START Dataset excerpts

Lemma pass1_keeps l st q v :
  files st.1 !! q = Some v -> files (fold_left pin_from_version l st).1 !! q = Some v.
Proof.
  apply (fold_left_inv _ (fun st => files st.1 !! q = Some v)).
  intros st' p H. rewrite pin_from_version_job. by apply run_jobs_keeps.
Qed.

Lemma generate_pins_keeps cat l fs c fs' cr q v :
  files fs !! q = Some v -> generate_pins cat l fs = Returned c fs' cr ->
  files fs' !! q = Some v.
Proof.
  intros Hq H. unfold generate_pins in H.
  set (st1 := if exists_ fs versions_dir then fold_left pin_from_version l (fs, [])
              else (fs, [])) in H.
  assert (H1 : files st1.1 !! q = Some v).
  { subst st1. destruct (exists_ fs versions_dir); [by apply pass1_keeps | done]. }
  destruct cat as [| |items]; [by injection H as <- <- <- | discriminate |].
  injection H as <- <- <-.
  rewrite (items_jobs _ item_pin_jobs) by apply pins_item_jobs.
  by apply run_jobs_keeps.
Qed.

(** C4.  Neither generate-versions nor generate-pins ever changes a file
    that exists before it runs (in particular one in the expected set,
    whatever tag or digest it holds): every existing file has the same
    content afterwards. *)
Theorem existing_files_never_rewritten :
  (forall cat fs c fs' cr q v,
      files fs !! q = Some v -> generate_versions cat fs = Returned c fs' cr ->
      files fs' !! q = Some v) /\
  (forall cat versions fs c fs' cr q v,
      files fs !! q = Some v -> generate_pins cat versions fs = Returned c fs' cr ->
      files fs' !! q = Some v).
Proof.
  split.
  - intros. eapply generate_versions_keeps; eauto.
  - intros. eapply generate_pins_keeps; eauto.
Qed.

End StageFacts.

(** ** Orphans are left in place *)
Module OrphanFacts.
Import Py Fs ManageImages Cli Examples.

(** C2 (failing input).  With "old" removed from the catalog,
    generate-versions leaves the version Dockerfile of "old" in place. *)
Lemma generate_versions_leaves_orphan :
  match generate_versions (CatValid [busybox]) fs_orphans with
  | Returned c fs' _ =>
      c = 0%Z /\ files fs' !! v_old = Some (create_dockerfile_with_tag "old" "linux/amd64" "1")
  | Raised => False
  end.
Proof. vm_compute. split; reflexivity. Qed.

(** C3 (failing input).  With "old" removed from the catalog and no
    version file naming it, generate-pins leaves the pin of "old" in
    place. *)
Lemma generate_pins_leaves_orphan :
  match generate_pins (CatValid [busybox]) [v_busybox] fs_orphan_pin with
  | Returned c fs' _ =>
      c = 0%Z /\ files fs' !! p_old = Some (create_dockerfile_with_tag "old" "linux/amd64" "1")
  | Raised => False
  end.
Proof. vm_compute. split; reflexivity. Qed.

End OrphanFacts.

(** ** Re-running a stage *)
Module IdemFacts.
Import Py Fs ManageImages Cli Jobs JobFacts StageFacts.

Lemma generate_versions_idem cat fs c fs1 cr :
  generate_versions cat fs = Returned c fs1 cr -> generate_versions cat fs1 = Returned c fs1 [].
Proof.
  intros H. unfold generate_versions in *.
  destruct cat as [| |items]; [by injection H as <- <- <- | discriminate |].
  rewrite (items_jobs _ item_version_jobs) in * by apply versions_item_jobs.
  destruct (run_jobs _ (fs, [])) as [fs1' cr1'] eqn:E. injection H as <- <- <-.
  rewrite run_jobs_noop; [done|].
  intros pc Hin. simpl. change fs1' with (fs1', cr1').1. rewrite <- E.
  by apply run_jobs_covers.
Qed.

END Dataset excerpts
START Dataset excerpts

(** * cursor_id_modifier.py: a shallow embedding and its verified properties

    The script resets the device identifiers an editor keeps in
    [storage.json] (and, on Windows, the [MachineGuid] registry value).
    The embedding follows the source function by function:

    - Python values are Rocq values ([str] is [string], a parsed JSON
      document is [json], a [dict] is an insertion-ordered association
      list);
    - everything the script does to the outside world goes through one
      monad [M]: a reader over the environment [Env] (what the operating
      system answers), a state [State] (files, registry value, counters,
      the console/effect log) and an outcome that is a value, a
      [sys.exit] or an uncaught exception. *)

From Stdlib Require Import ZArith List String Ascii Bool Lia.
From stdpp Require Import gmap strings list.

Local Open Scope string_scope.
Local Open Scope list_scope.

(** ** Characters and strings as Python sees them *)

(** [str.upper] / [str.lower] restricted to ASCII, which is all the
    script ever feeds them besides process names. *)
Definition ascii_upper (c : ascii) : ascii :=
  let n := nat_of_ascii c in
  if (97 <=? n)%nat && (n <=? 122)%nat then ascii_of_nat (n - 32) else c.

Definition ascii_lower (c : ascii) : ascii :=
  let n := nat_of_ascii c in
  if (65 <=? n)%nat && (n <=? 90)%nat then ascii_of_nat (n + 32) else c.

END Dataset excerpts

| What is expected |
Among the entries above, the line containing "Definition ascii_lower (c", the line containing "if (65 <=? n)%nat", and all lines between them are to be restated word for word; nothing else belongs in the reply.

| Output |
Definition ascii_lower (c : ascii) : ascii :=
  let n := nat_of_ascii c in
  if (65 <=? n)%nat && (n <=? 90)%nat then ascii_of_nat (n + 32) else c.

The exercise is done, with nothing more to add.